Developmental plasticity in metabolism but not in energy reserve accumulation in a seasonally polyphenic butterfly [RESEARCH ARTICLE]

Sami M. Kivelä, Karl Gotthard, and Philipp Lehmann

The evolution of seasonal polyphenisms (discrete phenotypes in different annual generations) associated with alternative developmental pathways of diapause (overwintering) and direct development is favoured in temperate insects. Seasonal life history polyphenisms are common and include faster growth and development under direct development than in diapause. However, the physiological underpinnings of this difference remain poorly known despite its significance for understanding the evolution of polyphenisms. We measured respiration and metabolic rates through the penultimate and final larval instars in the butterfly Pieris napi and show that directly developing larvae grew and developed faster and had a higher metabolic rate than larvae entering pupal diapause. The metabolic divergence appeared only in the final instar, that is, after induction of the developmental pathway that takes place in the penultimate instar in P. napi.
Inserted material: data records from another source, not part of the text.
(** X25: the [ports] mapping of an external module holds ports of the list
    only, each under its own name, and a key for every port; a port that
    comes last in the list is the one found under its name, and when the
    names are distinct every port is found under its name.  Nothing refuses
    two ports of the same name: the later one replaces the earlier. *)
Theorem ports_by_name (self : ExternalModule) :
  (forall k p, ExternalModule_ports self !! k = Some p ->
               p ∈ port_list self /\ port_name p = k) /\
  (forall p, p ∈ port_list self ->
             is_Some (ExternalModule_ports self !! port_name p)) /\
  (forall l p, port_list self = (l ++ [p])%list ->
               ExternalModule_ports self !! port_name p = Some p) /\
  (NoDup (port_name <$> port_list self) ->
   forall p, p ∈ port_list self ->
             ExternalModule_ports self !! port_name p = Some p).
Proof.
  unfold ExternalModule_ports.
  split; [| split; [| split]].
  - induction (port_list self) as [| p l IH] using rev_ind.
    + intros k q Hq. cbn in Hq. rewrite lookup_empty in Hq. discriminate.
    + intros k q. rewrite ports_snoc, lookup_insert.
      destruct (decide (port_name p = k)) as [<- | Hk].
      * intros [= <-]. split; [| reflexivity].
        apply elem_of_app. right. constructor.
      * intros Hq. destruct (IH k q Hq) as [Hin Hname].
        split; [apply elem_of_app; left; exact Hin | exact Hname].
  - induction (port_list self) as [| p l IH] using rev_ind.
    + intros q Hq. apply elem_of_nil in Hq. contradiction.
    + intros q Hq. rewrite ports_snoc, lookup_insert.
      destruct (decide (port_name p = port_name q)); [eexists; reflexivity |].
      apply elem_of_app in Hq as [Hq | Hq]; [apply IH; exact Hq |].
      apply list_elem_of_singleton in Hq. congruence.
  - intros l p ->. rewrite ports_snoc. apply lookup_insert_eq.
  - induction (port_list self) as [| p l IH] using rev_ind.
    + intros _ q Hq. apply elem_of_nil in Hq. contradiction.
    + rewrite fmap_app. cbn [fmap list_fmap]. intros Hnd q Hq.
      apply NoDup_app in Hnd as (Hl & Hdisj & _).
      rewrite ports_snoc.
      apply elem_of_app in Hq as [Hq | Hq].
      * rewrite lookup_insert_ne; [apply IH; assumption |].
        intros Heq. apply (Hdisj (port_name q)).
        -- apply list_elem_of_fmap_2. exact Hq.
        -- rewrite Heq. constructor.
      * apply list_elem_of_singleton in Hq. subst q. apply lookup_insert_eq.
Qed.

(** ** Attribute retrieval *)

(** X26: what [__getattr__] returns after a value [v] has been attached
    under [n]: the value itself when [n] does not start with an underscore;
    when it does, which [add] allows, the namespace is not read and the
    plain lookup answers, although [get] finds the value; and for any key
    that [get] does not find, the plain lookup answers. *)
Theorem dot_access_after_attach {A : Type} (plain : Module -> string -> A)
    (attribute : addr -> A) (h : Heap) (m : Module) (op : Op) (v : addr)
    (n : string) (h' : Heap) (m' : Module) :
  attaches h m op v n ->
  run_op h m op = Ok (h', m') ->
  get m' n = Some v /\
  (startswith_underscore n = false ->
   __getattr__ plain attribute m' n = attribute v) /\
  (startswith_underscore n = true ->
   __getattr__ plain attribute m' n = plain m' n) /\
  (forall k, get m' k = None -> __getattr__ plain attribute m' k = plain m' k).
Proof.
  intros Hop Hrun.
  destruct (run_op_attaches_state h m op v n Hop) as (h0 & c & _ & _ & _ & Hrun').
  rewrite Hrun' in Hrun. injection Hrun as <- <-.
  assert (Hget : get (attach c (Some n) v m) n = Some v) by apply get_attach.
  split; [exact Hget |]. unfold __getattr__. split; [| split].
  - intros Hu. rewrite Hu. unfold get in Hget. rewrite Hget. reflexivity.
  - intros Hu. rewrite Hu. reflexivity.
  - intros k Hk. destruct (startswith_underscore k); [reflexivity |].
    unfold get in Hk. rewrite Hk. reflexivity.
Qed.

Lemma dot_access_after_attach_witness :
  let m' := attach Signals (Some "_hidden") 3%positive example_module in
  get m' "_hidden" = Some 3%positive /\
  __getattr__ (fun _ _ => None) Some m' "_hidden" = None.
Proof.
  cbn zeta.
  destruct (dot_access_after_attach (fun _ _ => None) Some
              example_heap example_module
              (OpAdd (PyRef 3%positive) (Some "_hidden")) 3%positive "_hidden" _ _
              (conj eq_refl (conj eq_refl (or_introl (conj eq_refl eq_refl))))
              eq_refl) as (Hget & _ & Hu & _).
  split; [exact Hget | exact (Hu eq_refl)].
Defined.

End ModuleExtras.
The accumulation of fat reserves during the final larval instar was similar under diapause and direct development, which was unexpected as diapause is predicted to select for exaggerated reserve accumulation. This suggests that overwinter survival in diapause does not require larger energy reserves than direct development, likely because of metabolic suppression in diapause pupae. The results, nevertheless, demonstrate that physiological changes coincide with the divergence of life histories between the alternative developmental pathways, thus elucidating the proximate basis of seasonal life history polyphenisms.